Give back all of the records underneath exactly, with no omissions.
..........
(* ===== verification/ToolsProofs.v ===== *)
(** * tea-core: projected results are bounded text, the registry is an ordered map

    Cutting a text at character boundaries keeps it UTF-8, the projection of a
    result stays within its limits, and the registry behaves as a list of tools
    in which a name keeps its place. *)

From stdpp Require Import base gmap sets list strings.
From S2P Require Import Prelude RustStr Json Ids Configuration Messages CoreState CoreStateProofs Tools.

Local Open Scope N_scope.

(** ** Text as a sequence of characters *)

(** One encoded character: a lead byte and its continuation bytes. *)
Record is_char (c : list N) : Prop := {
  char_lead : exists b rest, c = b :: rest /\ is_continuation b = false /\ forallb is_continuation rest = true;
  char_reads : forall i k, utf8_validation i (c ++ k) = utf8_validation (i + N.of_nat (length c)) k;
}.

Ltac range_facts :=
  repeat match goal with
  | H : in_range _ _ _ = true |- _ => apply andb_true_iff in H as [?%N.leb_le ?%N.leb_le]
  | H : (_ <? _) = true |- _ => apply N.ltb_lt in H
  | H : (_ <? _) = false |- _ => apply N.ltb_ge in H
  end.
(** ** Equality of messages: the derived [PartialEq] *)

#[export] Instance model_descriptor_eq_dec : EqDecision ModelDescriptor.
Proof. solve_decision. Defined.
#[export] Instance stop_reason_eq_dec : EqDecision StopReason.
Proof. solve_decision. Defined.
#[export] Instance agent_tool_call_eq_dec : EqDecision AgentToolCall.
Proof. solve_decision. Defined.
#[export] Instance model_usage_eq_dec : EqDecision ModelUsage.
Proof. solve_decision. Defined.
#[export] Instance failure_disposition_eq_dec : EqDecision ToolFailureDisposition.
Proof. solve_decision. Defined.
#[export] Instance tool_failure_eq_dec : EqDecision ToolFailure.
Proof. solve_decision. Defined.
#[export] Instance assistant_message_eq_dec : EqDecision AssistantMessage.
Proof. solve_decision. Defined.
#[export] Instance tool_result_message_eq_dec : EqDecision ToolResultMessage.
Proof. solve_decision. Defined.
#[export] Instance configuration_change_eq_dec : EqDecision SectionChange.
Proof. solve_decision. Defined.

#[export] Instance configuration_update_eq : PartialEq ConfigurationUpdate := fun a b =>
  (cu_sections a ==? cu_sections b) && (cu_tools_added a ==? cu_tools_added b)
  && (cu_tools_removed a ==? cu_tools_removed b).

#[export] Instance agent_message_eq : PartialEq AgentMessage := fun a b =>
  match a, b with
  | User i s, User j t => (i =? j) && (s ==? t)
  | Assistant a, Assistant b => a ==? b
  | ToolResult r, ToolResult s => r ==? s
  | System i u, System j v => (i =? j) && (u ==? v)
  | _, _ => false
  end.

(** ** Data *)

Definition COMPACTION_CONTEXT_VERSION : N := 1.
Definition CACHE_REPLAY_SUMMARY_V1 : string := "cache_replay_summary_v1".

Record CompactionId := mk_compaction_id { ci_run_id : N; ci_ordinal : N }.

Inductive CompactionTrigger := TriggerManual | TriggerAutomatic.
Inductive CompactionReason := UserRequest | ThresholdCrossed | ProviderOverflow.
Inductive CompactionPhase := StandalonePhase | BeforeModelRequest | BetweenModelCalls.
Inductive CompactionImplementation := CallerSupplied | DeterministicFixture | ProviderSummarization.
Inductive CompactionRequestLayout := ExactReplay | StandaloneFallback | Unobserved.

Record CompactionStrategy := mk_strategy {
  cs_id : string;
  cs_schema_version : N;
  cs_implementation : CompactionImplementation;
  cs_request_layout : CompactionRequestLayout;
  cs_prompt_fingerprint : option N;
}.

(** [CompactionStrategy::{caller_supplied, cache_replay_summary_v1}]. *)
Definition caller_supplied : CompactionStrategy := mk_strategy "caller_supplied_v1" 1 CallerSupplied Unobserved None.
Definition cache_replay_summary_v1 (prompt_fingerprint : N) : CompactionStrategy :=
  mk_strategy CACHE_REPLAY_SUMMARY_V1 1 ProviderSummarization ExactReplay (Some prompt_fingerprint).

Record CompactionOperation := mk_compaction_operation {
  co_id : CompactionId;
  co_trigger : CompactionTrigger;
  co_reason : CompactionReason;
  co_phase : CompactionPhase;
  co_strategy : CompactionStrategy;
  co_source_history_revision : N;
  co_attempt : N;
  co_automatic_ordinal : option N;
  co_overflow_retry_ordinal : option N;
  co_retry_provider_request : bool;
}.

Record CompactionReplacement := mk_replacement {
  cr_operation : CompactionOperation;
  cr_source_messages : list AgentMessage;
  cr_replacement_messages : list AgentMessage;
}.

Record CompactionSourceObservation := mk_source_observation {
  so_canonical_message_count : nat;
  so_canonical_message_bytes : N;
  so_source_message_ids : list N;
  so_retained_message_ids : list N;
  so_split_turn_prefix_ids : list N;
  so_retained_suffix_bytes : N;
  so_tool_result_bytes : N;
}.

Record CompactorRequestObservation := mk_request_observation {
  ro_layout : CompactionRequestLayout;
  ro_provider_context_bytes : option N;
  ro_tool_count : option nat;
  ro_tools_execution_prohibited : bool;
  ro_source_is_active_context_prefix : option bool;
}.

Record CompactionProposalObservation := mk_proposal_observation {
  po_replacement_message_count : nat;
  po_replacement_bytes : N;
  po_estimated_context_tokens_after : option N;
  po_headroom_tokens : option N;
  po_structural_validation_passed : bool;
  po_retained_suffix_exact : bool;
  po_source_generation_matches : bool;
}.

Inductive CompactionRejection :=
| StaleSourceGeneration | RetainedSuffixMismatch | InvalidStructure | EmptyCheckpoint | UnexpectedToolCall
| NonShrinkingReplacement | InsufficientHeadroom | PolicyCapReached | RejectedCancelled | RejectedTimedOut.

Inductive CompactionTerminalOutcome :=
| CompactionCommitted
| CompactionRejected (rejection : CompactionRejection)
| CompactionFailed
| CompactionCancelled
| CompactionTimedOut
| CompactionUnavailable.

(** [AdapterRequestObservation] belongs to the provider boundary. *)
Inductive CompactionLifecycleRecord (Observation : Type) :=
| CompactionStarted (operation : CompactionOperation)
| SourceSelected (id : CompactionId) (source : CompactionSourceObservation)
| RequestPrepared (id : CompactionId) (request : CompactorRequestObservation)
| ProviderUsageObserved (id : CompactionId) (usage : option ModelUsage) (request_observation : option Observation)
    (request : option CompactorRequestObservation)
| ReplacementProposed (id : CompactionId) (proposal : CompactionProposalObservation)
| CompactionTerminal (id : CompactionId) (outcome : CompactionTerminalOutcome).
Arguments CompactionStarted {Observation}.
Arguments SourceSelected {Observation}.
Arguments RequestPrepared {Observation}.
Arguments ProviderUsageObserved {Observation}.
Arguments ReplacementProposed {Observation}.
Arguments CompactionTerminal {Observation}.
..........
* SOLUTION:
(* ===== verification/ToolsProofs.v ===== *)
(** * tea-core: projected results are bounded text, the registry is an ordered map

    Cutting a text at character boundaries keeps it UTF-8, the projection of a
    result stays within its limits, and the registry behaves as a list of tools
    in which a name keeps its place. *)

From stdpp Require Import base gmap sets list strings.
From S2P Require Import Prelude RustStr Json Ids Configuration Messages CoreState CoreStateProofs Tools.

Local Open Scope N_scope.

(** ** Text as a sequence of characters *)

(** One encoded character: a lead byte and its continuation bytes. *)
Record is_char (c : list N) : Prop := {
  char_lead : exists b rest, c = b :: rest /\ is_continuation b = false /\ forallb is_continuation rest = true;
  char_reads : forall i k, utf8_validation i (c ++ k) = utf8_validation (i + N.of_nat (length c)) k;
}.

Ltac range_facts :=
  repeat match goal with
  | H : in_range _ _ _ = true |- _ => apply andb_true_iff in H as [?%N.leb_le ?%N.leb_le]
  | H : (_ <? _) = true |- _ => apply N.ltb_lt in H
  | H : (_ <? _) = false |- _ => apply N.ltb_ge in H
  end.
(** ** Equality of messages: the derived [PartialEq] *)

#[export] Instance model_descriptor_eq_dec : EqDecision ModelDescriptor.
Proof. solve_decision. Defined.
#[export] Instance stop_reason_eq_dec : EqDecision StopReason.
Proof. solve_decision. Defined.
#[export] Instance agent_tool_call_eq_dec : EqDecision AgentToolCall.
Proof. solve_decision. Defined.
#[export] Instance model_usage_eq_dec : EqDecision ModelUsage.
Proof. solve_decision. Defined.
#[export] Instance failure_disposition_eq_dec : EqDecision ToolFailureDisposition.
Proof. solve_decision. Defined.
#[export] Instance tool_failure_eq_dec : EqDecision ToolFailure.
Proof. solve_decision. Defined.
#[export] Instance assistant_message_eq_dec : EqDecision AssistantMessage.
Proof. solve_decision. Defined.
#[export] Instance tool_result_message_eq_dec : EqDecision ToolResultMessage.
Proof. solve_decision. Defined.
#[export] Instance configuration_change_eq_dec : EqDecision SectionChange.
Proof. solve_decision. Defined.

#[export] Instance configuration_update_eq : PartialEq ConfigurationUpdate := fun a b =>
  (cu_sections a ==? cu_sections b) && (cu_tools_added a ==? cu_tools_added b)
  && (cu_tools_removed a ==? cu_tools_removed b).

#[export] Instance agent_message_eq : PartialEq AgentMessage := fun a b =>
  match a, b with
  | User i s, User j t => (i =? j) && (s ==? t)
  | Assistant a, Assistant b => a ==? b
  | ToolResult r, ToolResult s => r ==? s
  | System i u, System j v => (i =? j) && (u ==? v)
  | _, _ => false
  end.

(** ** Data *)

Definition COMPACTION_CONTEXT_VERSION : N := 1.
Definition CACHE_REPLAY_SUMMARY_V1 : string := "cache_replay_summary_v1".

Record CompactionId := mk_compaction_id { ci_run_id : N; ci_ordinal : N }.

Inductive CompactionTrigger := TriggerManual | TriggerAutomatic.
Inductive CompactionReason := UserRequest | ThresholdCrossed | ProviderOverflow.
Inductive CompactionPhase := StandalonePhase | BeforeModelRequest | BetweenModelCalls.
Inductive CompactionImplementation := CallerSupplied | DeterministicFixture | ProviderSummarization.
Inductive CompactionRequestLayout := ExactReplay | StandaloneFallback | Unobserved.

Record CompactionStrategy := mk_strategy {
  cs_id : string;
  cs_schema_version : N;
  cs_implementation : CompactionImplementation;
  cs_request_layout : CompactionRequestLayout;
  cs_prompt_fingerprint : option N;
}.

(** [CompactionStrategy::{caller_supplied, cache_replay_summary_v1}]. *)
Definition caller_supplied : CompactionStrategy := mk_strategy "caller_supplied_v1" 1 CallerSupplied Unobserved None.
Definition cache_replay_summary_v1 (prompt_fingerprint : N) : CompactionStrategy :=
  mk_strategy CACHE_REPLAY_SUMMARY_V1 1 ProviderSummarization ExactReplay (Some prompt_fingerprint).

Record CompactionOperation := mk_compaction_operation {
  co_id : CompactionId;
  co_trigger : CompactionTrigger;
  co_reason : CompactionReason;
  co_phase : CompactionPhase;
  co_strategy : CompactionStrategy;
  co_source_history_revision : N;
  co_attempt : N;
  co_automatic_ordinal : option N;
  co_overflow_retry_ordinal : option N;
  co_retry_provider_request : bool;
}.

Record CompactionReplacement := mk_replacement {
  cr_operation : CompactionOperation;
  cr_source_messages : list AgentMessage;
  cr_replacement_messages : list AgentMessage;
}.

Record CompactionSourceObservation := mk_source_observation {
  so_canonical_message_count : nat;
  so_canonical_message_bytes : N;
  so_source_message_ids : list N;
  so_retained_message_ids : list N;
  so_split_turn_prefix_ids : list N;
  so_retained_suffix_bytes : N;
  so_tool_result_bytes : N;
}.

Record CompactorRequestObservation := mk_request_observation {
  ro_layout : CompactionRequestLayout;
  ro_provider_context_bytes : option N;
  ro_tool_count : option nat;
  ro_tools_execution_prohibited : bool;
  ro_source_is_active_context_prefix : option bool;
}.

Record CompactionProposalObservation := mk_proposal_observation {
  po_replacement_message_count : nat;
  po_replacement_bytes : N;
  po_estimated_context_tokens_after : option N;
  po_headroom_tokens : option N;
  po_structural_validation_passed : bool;
  po_retained_suffix_exact : bool;
  po_source_generation_matches : bool;
}.

Inductive CompactionRejection :=
| StaleSourceGeneration | RetainedSuffixMismatch | InvalidStructure | EmptyCheckpoint | UnexpectedToolCall
| NonShrinkingReplacement | InsufficientHeadroom | PolicyCapReached | RejectedCancelled | RejectedTimedOut.

Inductive CompactionTerminalOutcome :=
| CompactionCommitted
| CompactionRejected (rejection : CompactionRejection)
| CompactionFailed
| CompactionCancelled
| CompactionTimedOut
| CompactionUnavailable.

(** [AdapterRequestObservation] belongs to the provider boundary. *)
Inductive CompactionLifecycleRecord (Observation : Type) :=
| CompactionStarted (operation : CompactionOperation)
| SourceSelected (id : CompactionId) (source : CompactionSourceObservation)
| RequestPrepared (id : CompactionId) (request : CompactorRequestObservation)
| ProviderUsageObserved (id : CompactionId) (usage : option ModelUsage) (request_observation : option Observation)
    (request : option CompactorRequestObservation)
| ReplacementProposed (id : CompactionId) (proposal : CompactionProposalObservation)
| CompactionTerminal (id : CompactionId) (outcome : CompactionTerminalOutcome).
Arguments CompactionStarted {Observation}.
Arguments SourceSelected {Observation}.
Arguments RequestPrepared {Observation}.
Arguments ProviderUsageObserved {Observation}.
Arguments ReplacementProposed {Observation}.
Arguments CompactionTerminal {Observation}.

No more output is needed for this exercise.